De la Rúa replaced Lopez Murphy with Domingo Cavallo, who had held the job during the Menem government. Cavallo took office with the backing of the opposition and a strong push from the leader of Frepaso, Carlos "Chacho" Alvarez. However, Cavallo generated suspicion within the radicalist party. Cavallo took office promising an annual growth of 5%, trying to reduce distortionary taxes and reviving the industry. A tax on banking operations was approved and some delegation of power to the legislature was made. However, the markets and the international lending agencies reacted negatively.

In July 2001, because of the tax burden and the inability to normalize the economy, Cavallo turned to a strong economic orthodoxy. He presented a plan of "zero deficit", with a new board cut in public expenditure management to avoid spending more than it earned. The new program resulted in heavy resistance in the legislature.

In the summer, the government managed to attain parliamentary approval of the law on deposits intangibility. In October, unemployment rose to 18.3%. By December, the BCRA international reserves would fall to about 20 billion dollars.

In November, the government began a restructuring of external debt commitments, so-called "mega-swap". By the end of that month, the unprecedented worsening of the economic situation, investments fell due to the complicated situation policy that caused public distrust in the financial system. Strong withdrawals occurred from deposits in banks.

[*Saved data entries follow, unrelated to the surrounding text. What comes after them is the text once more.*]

Lemma frames_round_trip_witness :
  read_frames from_slice 2 stream 64 = Some [{| value := 7 |}; {| value := 9 |}].
Proof.
  apply (frames_round_trip to_vec from_slice [{| value := 7 |}; {| value := 9 |}] 64
           (content stream) stream).
  - intros [x] payload [= <-]. reflexivity.
  - vm_compute. reflexivity.
  - exact stream_delivers.
  - reflexivity.
Defined.

(** The tests of the source, evaluated. *)
Example oversized_prefix_is_refused :
  read_frame from_slice 9 [Data [0; 0; 0; 65]] 64
  = Some (Err (CodecError_TooLarge 65 64), []).
Proof. by vm_compute. Qed.
Example truncated_prefix :
  read_frame from_slice 9 [Data [0; 0]] 64 = Some (Err CodecError_TruncatedPrefix, []).
Proof. by vm_compute. Qed.
Example truncated_payload :
  read_frame from_slice 9 [Data [0; 0; 0; 2; 123]] 64
  = Some (Err CodecError_TruncatedPayload, []).
Proof. by vm_compute. Qed.
Example clean_close : read_frame from_slice 9 [] 64 = Some (Ok ReadFrame_CleanEof, []).
Proof. by vm_compute. Qed.
End Number.
Definition DesktopSnapshot_validate (self : DesktopSnapshot) : result unit string :=
  let workspaces := as_slice (DesktopSnapshot_workspaces self) in
  let clients := as_slice (DesktopSnapshot_clients self) in
  validate_all workspaces ;?
  validate_all clients ;?
  if negb (unique_by (K := Z) workspaces WorkspaceDescriptor_id)
     || negb (unique_by (K := Z) clients ClientDescriptor_id)
  then Err "snapshot identities are duplicated"%string else
  if negb (existsb (λ workspace,
             WorkspaceDescriptor_id workspace =? DesktopSnapshot_current_workspace self)
             workspaces)
  then Err "current workspace is absent from snapshot"%string else
  if is_some_and (λ active, negb (existsb (λ client, ClientDescriptor_id client =? active)
                                    clients)) (DesktopSnapshot_active self)
  then Err "active client is absent from snapshot"%string
  else Ok tt.
#[export] Instance DesktopSnapshot_Validate : Validate DesktopSnapshot :=
  DesktopSnapshot_validate.

Record Subscription := { Subscription_cursor : Sequence }.

Definition Subscription_validate (self : Subscription) : result unit string := Ok tt.
#[export] Instance Subscription_Validate : Validate Subscription := Subscription_validate.

Inductive Event :=
| Event_ClientAdded (client : ClientDescriptor)
| Event_ClientChanged (client : ClientDescriptor)
| Event_ClientRemoved (client : ClientId)
| Event_ActiveChanged (client : option ClientId)
| Event_WorkspaceChanged (workspace : WorkspaceId)
| Event_ApplicationsChanged (empty : Empty).

Definition Event_validate (self : Event) : result unit string :=
  match self with
  | Event_ClientAdded client | Event_ClientChanged client => validate client
  | Event_ClientRemoved _
  | Event_ActiveChanged _
  | Event_WorkspaceChanged _
  | Event_ApplicationsChanged _ => Ok tt
  end.
#[export] Instance Event_Validate : Validate Event := Event_validate.

Record EventEnvelope := { EventEnvelope_sequence : Sequence; EventEnvelope_event : Event }.

Definition EventEnvelope_validate (self : EventEnvelope) : result unit string :=
  validate (EventEnvelope_event self).
#[export] Instance EventEnvelope_Validate : Validate EventEnvelope := EventEnvelope_validate.

Record EventBatch := {
  EventBatch_events : BoundedList EventEnvelope MAX_EVENTS;
  EventBatch_cursor : Sequence
}.

(** The loop over the events, with the sequence of the prior one. *)
Fixpoint check_sequences (cursor : Sequence) (prior : option Sequence)
  (events : list EventEnvelope) : result unit string :=
  match events with
  | [] => Ok tt
  | event :: events =>
      validate event ;?
      if is_some_and (λ prior, EventEnvelope_sequence event <=? prior) prior
         || (cursor <? EventEnvelope_sequence event)
      then Err "event sequences are not strictly increasing within the cursor"%string
      else check_sequences cursor (Some (EventEnvelope_sequence event)) events
  end.

Definition EventBatch_validate (self : EventBatch) : result unit string :=
  check_sequences (EventBatch_cursor self) None (as_slice (EventBatch_events self)).
#[export] Instance EventBatch_Validate : Validate EventBatch := EventBatch_validate.

Inductive Observation :=
| Observation_Observed
| Observation_TimedOut
| Observation_TargetGone.

Record ManagementReply := {
  ManagementReply_observation : Observation;
  ManagementReply_sequence : Sequence
}.

Definition ManagementReply_validate (self : ManagementReply) : result unit string := Ok tt.
#[export] Instance ManagementReply_Validate : Validate ManagementReply :=
  ManagementReply_validate.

Cavallo imposed restrictions involving the freezing of funds deposited in banks, a measure known as the "corralito". The measure was enacted on 1 December and originally allowed only one withdrawal of 250 pesos per deposit per week in cash and the ban on sending of money outside of the country and the obligation to perform most of the business operations by checks, credit cards or debit cards. These measures were scheduled to last for 90 days.

These measures were highly unpopular. The IMF, meanwhile, refused to send 1.26 billion that was committed to working under the loan known as "shield", arguing that Argentina would not have met their commitments to maintain "zero deficit".

==End of presidency==
By December, looting and rioting were occurring in major parts of Argentina. During the unrest, 27 people died and over 2,000 were injured.

On 19 December, De la Rúa declared a state of siege throughout the country. At midnight, Cavallo and the rest of the cabinet resigned. On 20 December the City of Buenos Aires and Greater Buenos Aires experienced large waves of looting of supermarkets and retail outlets. Thousands of people marched demanding the resignation the government. In the Buenos Aires downtown area, federal police were overwhelmed, but managed to keep violence out of the Plaza de Mayo. The unions called for strikes to protest the state of siege. Initially, the CTA began a 24-hour strike on 20 December.

Having lost the support of most of his own party, De la Rúa was forced out. At 19:45 on 20 December 2001, he resigned and left Casa Rosada by helicopter.

De la Rúa was replaced by San Luis Governor Adolfo Rodriguez Saa.